BRIEF:
Some entries follow. Reproduce exactly the lines starting at the one with "this very check" and stopping after the one with "mkObj (k := KUnstructured g v kd) (with_labels".

====

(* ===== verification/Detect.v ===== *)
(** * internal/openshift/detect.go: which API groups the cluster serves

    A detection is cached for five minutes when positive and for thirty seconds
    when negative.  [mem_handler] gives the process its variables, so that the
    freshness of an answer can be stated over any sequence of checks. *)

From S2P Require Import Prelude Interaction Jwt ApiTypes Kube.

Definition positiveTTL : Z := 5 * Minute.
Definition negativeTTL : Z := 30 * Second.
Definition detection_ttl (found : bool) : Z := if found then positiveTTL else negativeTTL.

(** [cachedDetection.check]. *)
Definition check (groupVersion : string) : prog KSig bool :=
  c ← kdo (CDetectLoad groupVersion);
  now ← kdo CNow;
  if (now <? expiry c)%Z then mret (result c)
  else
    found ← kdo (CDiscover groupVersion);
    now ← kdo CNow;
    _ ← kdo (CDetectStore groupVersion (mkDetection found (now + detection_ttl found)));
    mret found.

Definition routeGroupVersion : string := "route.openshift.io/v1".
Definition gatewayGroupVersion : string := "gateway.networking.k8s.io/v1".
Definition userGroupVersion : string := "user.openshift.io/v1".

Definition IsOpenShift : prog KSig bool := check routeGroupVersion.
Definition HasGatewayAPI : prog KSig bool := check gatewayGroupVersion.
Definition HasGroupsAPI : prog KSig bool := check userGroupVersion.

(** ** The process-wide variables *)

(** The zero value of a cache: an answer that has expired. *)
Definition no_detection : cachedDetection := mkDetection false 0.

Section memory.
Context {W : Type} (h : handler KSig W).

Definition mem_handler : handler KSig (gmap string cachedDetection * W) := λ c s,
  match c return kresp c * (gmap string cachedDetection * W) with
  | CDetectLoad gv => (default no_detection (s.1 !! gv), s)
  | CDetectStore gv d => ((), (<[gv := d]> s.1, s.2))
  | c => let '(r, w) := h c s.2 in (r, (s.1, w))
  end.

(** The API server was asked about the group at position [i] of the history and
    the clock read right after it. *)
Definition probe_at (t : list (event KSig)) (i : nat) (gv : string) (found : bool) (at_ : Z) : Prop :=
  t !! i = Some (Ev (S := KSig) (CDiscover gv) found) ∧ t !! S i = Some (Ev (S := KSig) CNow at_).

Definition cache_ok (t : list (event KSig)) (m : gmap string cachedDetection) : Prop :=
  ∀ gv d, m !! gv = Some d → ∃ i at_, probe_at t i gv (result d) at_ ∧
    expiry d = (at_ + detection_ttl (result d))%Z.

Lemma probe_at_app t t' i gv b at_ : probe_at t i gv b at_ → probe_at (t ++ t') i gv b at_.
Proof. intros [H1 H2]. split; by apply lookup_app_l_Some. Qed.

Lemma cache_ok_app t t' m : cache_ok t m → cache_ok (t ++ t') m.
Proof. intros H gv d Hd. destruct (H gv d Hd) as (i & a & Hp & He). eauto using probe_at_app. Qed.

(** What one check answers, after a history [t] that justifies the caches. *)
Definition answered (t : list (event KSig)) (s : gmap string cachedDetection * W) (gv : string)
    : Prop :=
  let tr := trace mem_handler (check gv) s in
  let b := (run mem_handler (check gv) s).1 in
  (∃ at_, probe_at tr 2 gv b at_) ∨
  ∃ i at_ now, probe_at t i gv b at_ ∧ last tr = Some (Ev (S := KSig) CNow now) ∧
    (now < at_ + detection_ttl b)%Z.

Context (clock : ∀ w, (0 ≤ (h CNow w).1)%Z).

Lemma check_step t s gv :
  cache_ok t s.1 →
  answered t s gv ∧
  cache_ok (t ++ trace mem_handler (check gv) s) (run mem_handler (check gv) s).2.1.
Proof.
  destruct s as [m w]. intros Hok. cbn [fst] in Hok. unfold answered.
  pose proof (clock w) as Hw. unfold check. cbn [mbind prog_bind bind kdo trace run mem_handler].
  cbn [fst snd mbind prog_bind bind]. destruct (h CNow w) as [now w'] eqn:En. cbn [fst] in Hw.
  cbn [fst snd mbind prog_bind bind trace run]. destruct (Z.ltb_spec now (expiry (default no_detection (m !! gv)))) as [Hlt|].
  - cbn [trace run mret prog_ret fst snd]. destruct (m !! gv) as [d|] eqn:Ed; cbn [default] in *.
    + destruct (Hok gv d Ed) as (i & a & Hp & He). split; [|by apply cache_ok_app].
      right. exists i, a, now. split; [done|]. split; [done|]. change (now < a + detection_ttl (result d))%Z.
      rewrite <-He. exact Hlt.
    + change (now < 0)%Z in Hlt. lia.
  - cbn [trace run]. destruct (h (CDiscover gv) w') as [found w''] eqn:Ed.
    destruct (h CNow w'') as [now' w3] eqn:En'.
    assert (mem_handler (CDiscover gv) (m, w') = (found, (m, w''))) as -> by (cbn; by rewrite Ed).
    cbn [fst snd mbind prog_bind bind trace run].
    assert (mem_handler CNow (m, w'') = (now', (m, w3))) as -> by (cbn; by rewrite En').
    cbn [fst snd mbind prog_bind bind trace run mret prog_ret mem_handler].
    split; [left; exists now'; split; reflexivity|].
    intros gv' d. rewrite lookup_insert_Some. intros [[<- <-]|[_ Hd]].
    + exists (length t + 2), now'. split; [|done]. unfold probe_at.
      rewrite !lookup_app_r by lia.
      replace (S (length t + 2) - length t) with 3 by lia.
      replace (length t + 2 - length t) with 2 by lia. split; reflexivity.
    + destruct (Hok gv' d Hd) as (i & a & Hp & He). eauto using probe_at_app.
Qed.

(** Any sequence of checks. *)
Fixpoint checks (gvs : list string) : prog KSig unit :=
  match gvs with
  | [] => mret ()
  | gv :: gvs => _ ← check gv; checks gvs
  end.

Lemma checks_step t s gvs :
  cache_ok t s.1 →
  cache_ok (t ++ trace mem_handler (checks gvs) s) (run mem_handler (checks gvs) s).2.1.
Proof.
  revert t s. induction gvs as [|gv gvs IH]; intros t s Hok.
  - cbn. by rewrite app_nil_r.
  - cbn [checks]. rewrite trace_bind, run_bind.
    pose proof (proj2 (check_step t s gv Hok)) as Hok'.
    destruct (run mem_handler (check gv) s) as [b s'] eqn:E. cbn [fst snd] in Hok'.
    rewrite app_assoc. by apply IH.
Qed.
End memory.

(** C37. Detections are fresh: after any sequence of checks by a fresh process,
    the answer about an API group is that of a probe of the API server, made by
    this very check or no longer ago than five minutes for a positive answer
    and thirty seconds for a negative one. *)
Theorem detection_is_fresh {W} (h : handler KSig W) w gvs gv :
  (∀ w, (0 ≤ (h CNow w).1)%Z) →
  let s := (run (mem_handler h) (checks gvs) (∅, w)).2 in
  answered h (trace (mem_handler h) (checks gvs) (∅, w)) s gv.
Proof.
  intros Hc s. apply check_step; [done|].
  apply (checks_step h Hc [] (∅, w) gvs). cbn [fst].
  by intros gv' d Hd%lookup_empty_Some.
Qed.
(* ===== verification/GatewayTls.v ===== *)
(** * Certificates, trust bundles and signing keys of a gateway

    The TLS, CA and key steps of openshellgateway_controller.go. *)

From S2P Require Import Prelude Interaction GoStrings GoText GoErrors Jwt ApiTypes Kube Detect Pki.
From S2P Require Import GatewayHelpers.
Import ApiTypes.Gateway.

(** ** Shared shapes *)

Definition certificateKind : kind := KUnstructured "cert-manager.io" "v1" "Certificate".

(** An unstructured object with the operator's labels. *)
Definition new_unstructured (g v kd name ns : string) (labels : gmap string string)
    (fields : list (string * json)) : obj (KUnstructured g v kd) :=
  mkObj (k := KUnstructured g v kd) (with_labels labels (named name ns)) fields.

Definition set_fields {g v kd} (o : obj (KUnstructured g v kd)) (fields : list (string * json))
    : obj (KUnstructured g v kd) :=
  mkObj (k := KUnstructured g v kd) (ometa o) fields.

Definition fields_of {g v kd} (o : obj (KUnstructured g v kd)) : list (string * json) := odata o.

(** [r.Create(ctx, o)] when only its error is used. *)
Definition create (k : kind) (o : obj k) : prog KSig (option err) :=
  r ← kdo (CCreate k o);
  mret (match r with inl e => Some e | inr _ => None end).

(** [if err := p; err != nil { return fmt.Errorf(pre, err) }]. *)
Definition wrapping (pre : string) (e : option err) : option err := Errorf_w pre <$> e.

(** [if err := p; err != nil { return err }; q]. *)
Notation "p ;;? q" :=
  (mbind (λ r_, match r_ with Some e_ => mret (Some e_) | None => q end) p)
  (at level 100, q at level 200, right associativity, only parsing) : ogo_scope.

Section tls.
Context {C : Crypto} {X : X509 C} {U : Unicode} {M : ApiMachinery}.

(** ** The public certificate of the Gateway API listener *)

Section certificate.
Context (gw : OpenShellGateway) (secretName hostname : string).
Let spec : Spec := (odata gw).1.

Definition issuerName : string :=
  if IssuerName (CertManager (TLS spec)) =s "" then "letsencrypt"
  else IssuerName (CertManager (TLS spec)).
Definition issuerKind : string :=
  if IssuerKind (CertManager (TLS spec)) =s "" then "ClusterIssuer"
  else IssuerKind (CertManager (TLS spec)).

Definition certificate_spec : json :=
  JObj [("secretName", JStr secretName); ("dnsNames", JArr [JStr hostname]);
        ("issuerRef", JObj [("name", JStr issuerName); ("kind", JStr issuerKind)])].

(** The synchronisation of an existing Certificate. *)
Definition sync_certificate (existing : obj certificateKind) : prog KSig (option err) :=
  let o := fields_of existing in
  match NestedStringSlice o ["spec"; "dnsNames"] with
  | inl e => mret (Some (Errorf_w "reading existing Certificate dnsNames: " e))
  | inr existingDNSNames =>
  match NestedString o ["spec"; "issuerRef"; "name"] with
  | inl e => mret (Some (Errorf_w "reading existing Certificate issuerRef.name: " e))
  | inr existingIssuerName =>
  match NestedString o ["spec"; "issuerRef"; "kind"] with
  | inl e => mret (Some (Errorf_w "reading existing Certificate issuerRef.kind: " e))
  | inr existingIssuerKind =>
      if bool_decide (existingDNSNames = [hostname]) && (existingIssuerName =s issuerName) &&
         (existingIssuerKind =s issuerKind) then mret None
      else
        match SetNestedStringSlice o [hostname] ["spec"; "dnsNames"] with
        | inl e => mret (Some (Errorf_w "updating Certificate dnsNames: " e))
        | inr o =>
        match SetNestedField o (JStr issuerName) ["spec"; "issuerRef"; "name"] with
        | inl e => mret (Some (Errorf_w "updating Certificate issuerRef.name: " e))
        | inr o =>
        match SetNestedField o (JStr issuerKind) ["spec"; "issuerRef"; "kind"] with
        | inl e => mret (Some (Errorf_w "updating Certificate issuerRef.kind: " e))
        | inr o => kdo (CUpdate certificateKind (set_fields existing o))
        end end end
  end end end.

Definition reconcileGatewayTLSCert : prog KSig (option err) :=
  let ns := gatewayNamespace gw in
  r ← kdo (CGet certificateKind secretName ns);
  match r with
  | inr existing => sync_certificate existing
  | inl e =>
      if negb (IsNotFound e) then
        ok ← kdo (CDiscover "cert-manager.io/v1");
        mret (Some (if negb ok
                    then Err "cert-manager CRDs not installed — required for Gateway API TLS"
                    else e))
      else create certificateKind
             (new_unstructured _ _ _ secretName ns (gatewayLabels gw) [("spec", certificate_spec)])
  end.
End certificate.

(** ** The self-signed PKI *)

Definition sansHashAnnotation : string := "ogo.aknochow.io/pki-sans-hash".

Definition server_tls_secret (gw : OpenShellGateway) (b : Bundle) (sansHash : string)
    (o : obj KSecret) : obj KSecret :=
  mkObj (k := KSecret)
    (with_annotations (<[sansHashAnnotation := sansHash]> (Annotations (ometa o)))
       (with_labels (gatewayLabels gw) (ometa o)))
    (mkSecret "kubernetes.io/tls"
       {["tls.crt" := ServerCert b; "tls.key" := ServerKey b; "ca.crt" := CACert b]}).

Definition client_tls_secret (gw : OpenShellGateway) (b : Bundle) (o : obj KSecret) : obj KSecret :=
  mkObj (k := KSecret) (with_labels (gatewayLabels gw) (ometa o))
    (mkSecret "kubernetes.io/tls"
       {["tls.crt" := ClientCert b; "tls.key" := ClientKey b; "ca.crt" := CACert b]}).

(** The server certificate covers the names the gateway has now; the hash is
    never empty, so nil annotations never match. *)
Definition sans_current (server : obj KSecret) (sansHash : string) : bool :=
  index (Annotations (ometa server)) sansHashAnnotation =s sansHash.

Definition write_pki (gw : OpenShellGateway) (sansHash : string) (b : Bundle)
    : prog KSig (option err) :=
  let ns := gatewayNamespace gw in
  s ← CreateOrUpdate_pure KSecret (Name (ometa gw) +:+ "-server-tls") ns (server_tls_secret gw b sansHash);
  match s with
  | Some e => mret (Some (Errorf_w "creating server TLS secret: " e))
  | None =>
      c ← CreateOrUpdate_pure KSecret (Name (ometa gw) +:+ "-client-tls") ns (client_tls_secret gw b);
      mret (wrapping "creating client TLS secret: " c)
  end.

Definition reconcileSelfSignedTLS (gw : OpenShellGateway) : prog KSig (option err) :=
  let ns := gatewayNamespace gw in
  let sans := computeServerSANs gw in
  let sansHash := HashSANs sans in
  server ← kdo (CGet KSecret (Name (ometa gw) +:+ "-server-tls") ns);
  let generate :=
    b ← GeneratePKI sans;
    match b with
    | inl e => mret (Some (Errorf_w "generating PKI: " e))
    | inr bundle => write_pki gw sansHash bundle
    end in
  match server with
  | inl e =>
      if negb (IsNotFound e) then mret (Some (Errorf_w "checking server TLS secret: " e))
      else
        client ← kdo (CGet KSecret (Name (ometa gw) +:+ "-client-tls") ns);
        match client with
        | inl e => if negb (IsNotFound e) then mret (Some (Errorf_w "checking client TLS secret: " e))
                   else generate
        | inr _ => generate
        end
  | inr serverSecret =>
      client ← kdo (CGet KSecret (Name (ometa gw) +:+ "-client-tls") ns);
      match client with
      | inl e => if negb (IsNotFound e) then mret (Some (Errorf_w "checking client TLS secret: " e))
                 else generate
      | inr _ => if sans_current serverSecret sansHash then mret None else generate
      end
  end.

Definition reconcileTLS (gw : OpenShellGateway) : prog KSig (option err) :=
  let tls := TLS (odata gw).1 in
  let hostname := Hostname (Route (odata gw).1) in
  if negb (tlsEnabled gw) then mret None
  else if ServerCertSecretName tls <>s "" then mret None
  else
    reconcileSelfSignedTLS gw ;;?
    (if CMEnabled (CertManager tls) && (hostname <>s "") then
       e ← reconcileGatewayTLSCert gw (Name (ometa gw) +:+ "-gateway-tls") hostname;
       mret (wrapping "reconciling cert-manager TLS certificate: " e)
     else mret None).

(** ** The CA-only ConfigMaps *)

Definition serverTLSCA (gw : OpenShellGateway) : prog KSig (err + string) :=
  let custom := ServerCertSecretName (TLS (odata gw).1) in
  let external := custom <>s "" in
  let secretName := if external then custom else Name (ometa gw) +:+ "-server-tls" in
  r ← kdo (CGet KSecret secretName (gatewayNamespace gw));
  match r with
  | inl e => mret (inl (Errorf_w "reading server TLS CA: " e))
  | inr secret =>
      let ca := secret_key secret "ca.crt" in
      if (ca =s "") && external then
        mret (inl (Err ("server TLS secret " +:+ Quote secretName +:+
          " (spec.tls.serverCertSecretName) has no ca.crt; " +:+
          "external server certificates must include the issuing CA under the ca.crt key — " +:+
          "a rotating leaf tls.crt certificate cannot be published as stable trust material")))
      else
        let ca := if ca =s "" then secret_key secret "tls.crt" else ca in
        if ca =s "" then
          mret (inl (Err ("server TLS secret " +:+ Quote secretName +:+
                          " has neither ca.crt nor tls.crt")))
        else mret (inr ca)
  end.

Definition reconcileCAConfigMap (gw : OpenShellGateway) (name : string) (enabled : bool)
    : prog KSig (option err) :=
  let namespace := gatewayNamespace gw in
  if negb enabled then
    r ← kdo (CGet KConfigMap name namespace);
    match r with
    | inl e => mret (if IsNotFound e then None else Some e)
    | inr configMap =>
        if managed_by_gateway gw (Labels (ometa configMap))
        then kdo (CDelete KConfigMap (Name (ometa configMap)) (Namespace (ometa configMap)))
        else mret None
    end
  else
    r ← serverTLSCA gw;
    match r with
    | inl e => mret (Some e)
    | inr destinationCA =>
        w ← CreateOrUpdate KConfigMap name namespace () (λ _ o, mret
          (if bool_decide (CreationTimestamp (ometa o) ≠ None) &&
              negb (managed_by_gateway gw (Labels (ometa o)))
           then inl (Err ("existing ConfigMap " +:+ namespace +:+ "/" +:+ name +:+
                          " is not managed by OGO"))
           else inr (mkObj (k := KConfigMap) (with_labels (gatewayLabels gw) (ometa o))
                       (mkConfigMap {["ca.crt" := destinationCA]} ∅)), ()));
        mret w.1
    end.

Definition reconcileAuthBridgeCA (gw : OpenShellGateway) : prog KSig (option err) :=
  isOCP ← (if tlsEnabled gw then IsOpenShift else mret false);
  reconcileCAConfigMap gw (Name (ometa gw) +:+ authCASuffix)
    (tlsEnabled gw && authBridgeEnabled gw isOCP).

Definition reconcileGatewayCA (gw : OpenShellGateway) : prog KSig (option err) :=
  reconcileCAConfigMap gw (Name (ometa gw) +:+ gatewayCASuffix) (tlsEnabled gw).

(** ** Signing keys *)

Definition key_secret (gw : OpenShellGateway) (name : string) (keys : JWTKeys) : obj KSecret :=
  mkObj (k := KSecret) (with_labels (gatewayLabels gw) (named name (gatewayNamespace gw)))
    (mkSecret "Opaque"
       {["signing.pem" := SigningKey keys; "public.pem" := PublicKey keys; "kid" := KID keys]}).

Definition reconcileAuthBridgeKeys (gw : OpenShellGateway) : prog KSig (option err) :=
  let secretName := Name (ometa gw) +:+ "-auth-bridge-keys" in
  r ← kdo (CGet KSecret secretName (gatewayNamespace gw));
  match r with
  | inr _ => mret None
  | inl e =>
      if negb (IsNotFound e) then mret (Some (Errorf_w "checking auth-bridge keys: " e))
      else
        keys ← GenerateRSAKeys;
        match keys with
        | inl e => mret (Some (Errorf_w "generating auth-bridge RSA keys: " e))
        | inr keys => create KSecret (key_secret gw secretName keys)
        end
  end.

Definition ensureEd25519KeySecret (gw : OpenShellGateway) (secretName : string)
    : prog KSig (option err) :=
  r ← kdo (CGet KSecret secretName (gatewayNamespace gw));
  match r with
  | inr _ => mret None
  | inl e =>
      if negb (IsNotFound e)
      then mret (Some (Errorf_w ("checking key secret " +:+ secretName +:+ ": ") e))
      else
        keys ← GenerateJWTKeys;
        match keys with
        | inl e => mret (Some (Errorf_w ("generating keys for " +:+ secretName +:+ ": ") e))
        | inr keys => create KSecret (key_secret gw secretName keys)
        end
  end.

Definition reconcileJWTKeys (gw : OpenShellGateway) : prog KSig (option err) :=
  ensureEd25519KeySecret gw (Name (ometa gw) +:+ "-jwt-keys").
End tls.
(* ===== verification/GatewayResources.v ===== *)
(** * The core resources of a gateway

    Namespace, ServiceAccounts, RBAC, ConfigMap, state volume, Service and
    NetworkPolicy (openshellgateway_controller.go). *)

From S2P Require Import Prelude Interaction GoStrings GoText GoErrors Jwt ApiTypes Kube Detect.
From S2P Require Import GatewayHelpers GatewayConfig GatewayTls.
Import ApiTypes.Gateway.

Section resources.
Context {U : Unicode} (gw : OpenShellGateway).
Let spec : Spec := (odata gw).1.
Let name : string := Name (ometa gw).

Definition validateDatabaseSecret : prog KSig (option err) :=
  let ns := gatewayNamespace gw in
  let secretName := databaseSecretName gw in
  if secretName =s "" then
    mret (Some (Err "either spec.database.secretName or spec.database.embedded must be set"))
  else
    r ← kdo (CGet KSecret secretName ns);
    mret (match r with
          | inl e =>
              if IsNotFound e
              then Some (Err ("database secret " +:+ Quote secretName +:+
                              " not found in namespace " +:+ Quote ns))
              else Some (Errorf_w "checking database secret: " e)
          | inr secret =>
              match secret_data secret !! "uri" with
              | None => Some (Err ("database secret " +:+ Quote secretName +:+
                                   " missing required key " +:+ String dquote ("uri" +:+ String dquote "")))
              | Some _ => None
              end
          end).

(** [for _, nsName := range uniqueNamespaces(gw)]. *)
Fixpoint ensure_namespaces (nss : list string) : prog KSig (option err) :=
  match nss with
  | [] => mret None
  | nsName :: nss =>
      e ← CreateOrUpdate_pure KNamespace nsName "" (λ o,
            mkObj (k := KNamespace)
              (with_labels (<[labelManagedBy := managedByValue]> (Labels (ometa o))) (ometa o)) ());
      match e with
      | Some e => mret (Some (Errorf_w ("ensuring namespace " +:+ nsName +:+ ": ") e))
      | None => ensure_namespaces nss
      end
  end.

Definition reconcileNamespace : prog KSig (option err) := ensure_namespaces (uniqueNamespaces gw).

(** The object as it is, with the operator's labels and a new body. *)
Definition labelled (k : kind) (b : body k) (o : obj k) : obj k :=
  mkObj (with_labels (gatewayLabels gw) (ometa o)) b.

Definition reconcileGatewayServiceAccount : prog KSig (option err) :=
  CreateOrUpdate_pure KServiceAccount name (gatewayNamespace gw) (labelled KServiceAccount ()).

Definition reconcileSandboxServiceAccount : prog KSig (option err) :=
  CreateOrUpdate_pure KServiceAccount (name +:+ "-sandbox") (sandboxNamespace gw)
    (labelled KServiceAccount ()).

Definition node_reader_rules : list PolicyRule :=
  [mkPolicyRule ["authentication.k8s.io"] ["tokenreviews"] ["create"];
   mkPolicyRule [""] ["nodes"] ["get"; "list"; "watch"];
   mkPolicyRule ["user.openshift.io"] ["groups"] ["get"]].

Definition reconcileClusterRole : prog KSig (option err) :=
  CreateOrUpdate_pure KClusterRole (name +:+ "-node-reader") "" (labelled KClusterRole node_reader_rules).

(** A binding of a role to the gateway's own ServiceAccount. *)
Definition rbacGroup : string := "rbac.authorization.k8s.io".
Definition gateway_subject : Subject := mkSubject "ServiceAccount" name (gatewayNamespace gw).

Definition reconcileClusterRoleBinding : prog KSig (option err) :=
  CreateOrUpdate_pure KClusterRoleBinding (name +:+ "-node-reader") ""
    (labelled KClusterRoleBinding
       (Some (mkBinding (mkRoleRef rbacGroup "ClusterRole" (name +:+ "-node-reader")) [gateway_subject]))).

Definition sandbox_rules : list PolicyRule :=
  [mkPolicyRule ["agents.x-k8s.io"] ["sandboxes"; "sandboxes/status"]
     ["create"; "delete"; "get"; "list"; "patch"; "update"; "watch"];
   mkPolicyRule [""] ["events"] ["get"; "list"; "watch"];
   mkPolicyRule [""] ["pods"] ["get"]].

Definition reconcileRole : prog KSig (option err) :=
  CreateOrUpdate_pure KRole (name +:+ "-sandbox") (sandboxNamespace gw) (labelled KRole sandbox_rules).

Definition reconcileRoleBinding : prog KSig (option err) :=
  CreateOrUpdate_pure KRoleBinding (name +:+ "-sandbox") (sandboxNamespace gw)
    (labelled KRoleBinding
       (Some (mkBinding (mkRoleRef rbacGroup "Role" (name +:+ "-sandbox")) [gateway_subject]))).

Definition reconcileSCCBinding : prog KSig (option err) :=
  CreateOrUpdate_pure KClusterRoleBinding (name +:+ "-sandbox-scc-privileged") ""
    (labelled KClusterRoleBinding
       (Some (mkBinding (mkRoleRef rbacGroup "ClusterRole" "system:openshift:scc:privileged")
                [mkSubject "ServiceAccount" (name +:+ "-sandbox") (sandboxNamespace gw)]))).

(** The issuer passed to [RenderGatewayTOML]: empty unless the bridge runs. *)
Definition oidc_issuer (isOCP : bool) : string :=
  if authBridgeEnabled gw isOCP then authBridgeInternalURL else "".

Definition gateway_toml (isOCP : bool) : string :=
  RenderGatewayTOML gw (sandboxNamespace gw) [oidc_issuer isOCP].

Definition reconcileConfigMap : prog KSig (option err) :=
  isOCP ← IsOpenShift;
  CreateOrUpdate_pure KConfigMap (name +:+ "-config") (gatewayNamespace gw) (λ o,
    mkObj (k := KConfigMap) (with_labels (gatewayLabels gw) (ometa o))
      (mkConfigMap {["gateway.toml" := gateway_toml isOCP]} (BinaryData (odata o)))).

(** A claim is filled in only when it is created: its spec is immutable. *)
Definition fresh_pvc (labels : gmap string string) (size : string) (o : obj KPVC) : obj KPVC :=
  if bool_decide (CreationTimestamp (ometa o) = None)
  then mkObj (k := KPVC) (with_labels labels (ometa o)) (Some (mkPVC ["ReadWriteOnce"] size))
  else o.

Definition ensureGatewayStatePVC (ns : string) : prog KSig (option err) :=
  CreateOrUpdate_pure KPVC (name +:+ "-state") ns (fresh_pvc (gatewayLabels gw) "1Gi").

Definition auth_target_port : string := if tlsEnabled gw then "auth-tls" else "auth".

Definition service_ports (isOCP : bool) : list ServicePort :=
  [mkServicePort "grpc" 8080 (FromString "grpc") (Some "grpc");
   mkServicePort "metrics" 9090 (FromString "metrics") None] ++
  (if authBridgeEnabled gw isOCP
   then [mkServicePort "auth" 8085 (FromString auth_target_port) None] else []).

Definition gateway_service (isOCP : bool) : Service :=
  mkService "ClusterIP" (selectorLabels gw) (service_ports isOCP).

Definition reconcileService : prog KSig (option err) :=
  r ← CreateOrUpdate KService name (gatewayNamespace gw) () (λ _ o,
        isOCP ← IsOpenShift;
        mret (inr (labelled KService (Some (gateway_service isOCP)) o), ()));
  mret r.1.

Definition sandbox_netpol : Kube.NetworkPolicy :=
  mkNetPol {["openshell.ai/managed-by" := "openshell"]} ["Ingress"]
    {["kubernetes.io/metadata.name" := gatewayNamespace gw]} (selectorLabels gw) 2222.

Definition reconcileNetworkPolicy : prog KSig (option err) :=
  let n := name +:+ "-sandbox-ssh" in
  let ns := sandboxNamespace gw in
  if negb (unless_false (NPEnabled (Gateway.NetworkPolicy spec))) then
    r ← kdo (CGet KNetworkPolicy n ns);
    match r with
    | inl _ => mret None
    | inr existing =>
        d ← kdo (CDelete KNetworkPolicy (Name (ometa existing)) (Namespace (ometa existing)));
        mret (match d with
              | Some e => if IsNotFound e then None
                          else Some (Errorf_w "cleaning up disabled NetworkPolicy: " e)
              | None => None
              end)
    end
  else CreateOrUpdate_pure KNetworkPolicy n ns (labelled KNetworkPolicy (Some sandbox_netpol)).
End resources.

====

SOLUTION TO THE PROBLEM:
    this very check or no longer ago than five minutes for a positive answer
    and thirty seconds for a negative one. *)
Theorem detection_is_fresh {W} (h : handler KSig W) w gvs gv :
  (∀ w, (0 ≤ (h CNow w).1)%Z) →
  let s := (run (mem_handler h) (checks gvs) (∅, w)).2 in
  answered h (trace (mem_handler h) (checks gvs) (∅, w)) s gv.
Proof.
  intros Hc s. apply check_step; [done|].
  apply (checks_step h Hc [] (∅, w) gvs). cbn [fst].
  by intros gv' d Hd%lookup_empty_Some.
Qed.
(* ===== verification/GatewayTls.v ===== *)
(** * Certificates, trust bundles and signing keys of a gateway

    The TLS, CA and key steps of openshellgateway_controller.go. *)

From S2P Require Import Prelude Interaction GoStrings GoText GoErrors Jwt ApiTypes Kube Detect Pki.
From S2P Require Import GatewayHelpers.
Import ApiTypes.Gateway.

(** ** Shared shapes *)

Definition certificateKind : kind := KUnstructured "cert-manager.io" "v1" "Certificate".

(** An unstructured object with the operator's labels. *)
Definition new_unstructured (g v kd name ns : string) (labels : gmap string string)
    (fields : list (string * json)) : obj (KUnstructured g v kd) :=
  mkObj (k := KUnstructured g v kd) (with_labels labels (named name ns)) fields.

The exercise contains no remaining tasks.